Monostroma cf. fractum C.-C.Jao (BC)

With an n = 1 (possibly 2, awaiting molecular data), this is a preliminary account. This species forms green sacs up to at least 10 cm tall (Image A) that eventually tear open to form monostromatic blades. Rehydrated material reveals surface cells that are angular and irregular to cuboidal or rectangular in outline, 6-25 µm in dimensions, and closely compacted together (Image B). Toward the base the rectangular cells running parallel to the plant axis become more prevalent and can reach >80 µm in length (Image C). In section the blades are clearly monostromatic, 18-20 µm wide, with the cells slightly rectangular in profile (Image D). Rehydrated material reveals 1(2) pyrenoids per cell (Image B) increasing to 2-3(4) in cells closer to the base (Image C).

Based on the low number of collections in hand (n = 1, possibly 2) from Haida Gwaii, it is difficult to state much about this genetic group (see Monostroma cf. arcticum Wittrock and Monostroma cf. grevillei (Thuret) Withering). It is certainly a closely related sibling species to Monostroma cf. grevillei (Thuret) Withering, which we have not yet encountered in BC. The two specimens that we do have for Monostroma fractum are both from 10 m subtidal, one each growing on rock and an invert. In BC where Monostroma cf. arcticum Wittrock overlaps with Monostroma fractum more study is needed. Based on the limited observations to date, Monostroma fractum is characterized by more regularly rectangular cells that are significantly enhanced toward the base of the plant (Image C). All species of Monostroma can be confused with Gayralia oxysperma (Kützing) K.L.Vinogradova ex Scagel & al., but in surface view that species has its cells in groups of 2-4 with relatively larger gaps between these groups (i.e. they are not compact in surface view as is the case for Monostroma spp.; Images B & C).

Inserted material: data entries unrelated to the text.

(** A world that answers with one record for employee 1 and with none for
    employee 2; the mapping held records for an employee 7 before. *)
Lemma X14_load_replaces_mapping_witness :
  let w := {| Tmp.API_BASE_URL := "http://api";
              Tmp.getRecords := fun url =>
                Fulfilled {| status := 200; contentType := Some "application/json";
                             json := Fulfilled
                               (if String.eqb url (Tmp.recordsUrl Tmp.sampleWorld
                                                     (Tmp.dateRange Tmp.sampleState)
                                                     {| Tmp.id := 2; Tmp.name := "Jane Smith";
                                                        Tmp.remainingLeaveDays := 5;
                                                        Tmp.latePenaltyPoints := 1 |})
                                then [] else Tmp.sampleRecords);
                             text := Fulfilled "[...]" |};
              Tmp.putAttendance := Tmp.putAttendance Tmp.sampleWorld |} in
  let st := Tmp.set_attendanceData {[ 7 := Tmp.sampleRecords ]} Tmp.sampleState in
  let d := fun e => if Tmp.id e =? 2 then [] else Tmp.sampleRecords in
  NoDup (Tmp.id <$> Tmp.employees st)
  /\ (forall e, e ∈ Tmp.employees st ->
        exists response,
          Tmp.getRecords w (Tmp.recordsUrl w (Tmp.dateRange st) e) = Fulfilled response
          /\ ok response = true /\ json response = Fulfilled (d e))
  /\ Tmp.attendanceData st !! 7 = Some Tmp.sampleRecords
  /\ Tmp.attendanceData (Tmp.fetchAttendanceData w st).2 !! 7 = None
  /\ Tmp.attendanceData (Tmp.fetchAttendanceData w st).2 !! 1 = Some Tmp.sampleRecords
  /\ Tmp.attendanceData (Tmp.fetchAttendanceData w st).2 !! 2 = Some [].
Proof.
  intros w st d.
  assert (Hnd : NoDup (Tmp.id <$> Tmp.employees st)).
  { cbn. apply NoDup_cons. split; [|apply NoDup_singleton].
    intros H. apply list_elem_of_singleton in H. discriminate H. }
  assert (Hall : forall e, e ∈ Tmp.employees st ->
            exists response,
              Tmp.getRecords w (Tmp.recordsUrl w (Tmp.dateRange st) e) = Fulfilled response
              /\ ok response = true /\ json response = Fulfilled (d e)).
  { intros e He. cbn in He.
    apply elem_of_cons in He. destruct He as [->|He];
      [|apply list_elem_of_singleton in He; subst e];
      (eexists; split; [reflexivity|]; split; [reflexivity|]); vm_compute; reflexivity. }
  assert (H1 : {| Tmp.id := 1; Tmp.name := "John Doe";
                  Tmp.remainingLeaveDays := 3; Tmp.latePenaltyPoints := 0 |} ∈ Tmp.employees st)
    by (apply elem_of_cons; left; reflexivity).
  assert (H2 : {| Tmp.id := 2; Tmp.name := "Jane Smith";
                  Tmp.remainingLeaveDays := 5; Tmp.latePenaltyPoints := 1 |} ∈ Tmp.employees st)
    by (apply elem_of_cons; right; apply elem_of_cons; left; reflexivity).
  assert (H7 : forall e, e ∈ Tmp.employees st -> Tmp.id e <> 7).
  { intros e He. cbn in He.
    apply elem_of_cons in He. destruct He as [->|He];
      [|apply list_elem_of_singleton in He; subst e]; discriminate. }
  destruct (X14_load_replaces_mapping w st d Hnd Hall) as (_ & _ & Hin & Hout & _).
  split; [exact Hnd|]. split; [exact Hall|]. split; [reflexivity|].
  split; [exact (Hout 7 H7)|]. split; [exact (Hin _ H1)|exact (Hin _ H2)].
Defined.

Lemma saveEdit_unfold (w : Tmp.World) (st : Tmp.State) (E : Z) (D : string) :
  Tmp.editGuard st = Some (E, D) ->
  Tmp.saveEdit w st =
    let requestBody := Tmp.requestBody E D st in
    let sent := [ConsoleLog "Request body:"; Fetched (Tmp.putRequest requestBody)] in
    match Tmp.putAttendance w (stringify requestBody) with
    | Rejected error => (sent ++ Tmp.saveEdit_catch error, st)
    | Fulfilled response =>
        if negb (ok response) then
          match text response with
          | Rejected error => (sent ++ Tmp.saveEdit_catch error, st)
          | Fulfilled errorText =>
              (sent ++ Tmp.saveEdit_catch
                 (Error ("HTTP error! status: " +:+ string_of_Z (status response)
                         +:+ ", message: " +:+ errorText)),
               st)
          end
        else
          match json response with
          | Rejected error => (sent ++ Tmp.saveEdit_catch error, st)
          | Fulfilled data =>
              let '(events, st1) := Tmp.fetchAttendanceData w st in
              (sent ++ [ConsoleLog "Server response:"] ++ events,
               Tmp.set_edit None None Tmp.PRESENT EmptyString EmptyString st1)
          end
    end.
Proof. intros Hg. unfold Tmp.saveEdit. rewrite Hg. reflexivity. Qed.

The “cf.” used for all Monostroma spp. here is an indicator that taxonomy for the genus needs considerable work. There are unequivocally three genetic groups in the Canadian flora to which I tentatively apply three names (based on sequence data in BOLD a fourth genetic group collected in WA is distant to the three referred to here, and may represent another species of this genus). Accepting these preliminary name assignments for now, the Atlantic and Arctic Monostroma cf. grevillei (Thuret) Withering (matching sequence data from Germany, Central Norway and the UK; all relatively near the type locality in France) is a close sibling species to the Pacific Monostroma cf. fractum C.-C.Jao (for which we have only 1 (2 in the works?) collection from Haida Gwaii. Based on the few collections in hand (no current matches in GenBank), Monostroma cf. arcticum Wittrock, with a type locality in the Arctic waters of Norway, is distributed in northern New England and the Maritime Provinces, Haida Gwaii, and Kamchatka, possibly consistent with a circumpolar distribution. Obviously we need considerably more hits on all three genetic groups to sort out the taxonomy and full distribution of the respective species.

Image A. Specimen from subtidal (10 m) on cobble at Tanu Island, Gwaii Haanas, BC (GWS031002).

Image B. Surface view near the top of a thallus (subtidal (10 m) on inverts, Chaatl Island, Haida Gwaii, BC (GWS012569; rehydrated from silica vial).

Image C. Surface view near the base of a thallus (GWS031002; rehydrated from silica vial).

Image D. Section from closer to the top of a thallus (GWS031002; this specimen is not distromatic, but failed to separate fully on rehydration from the silica vial).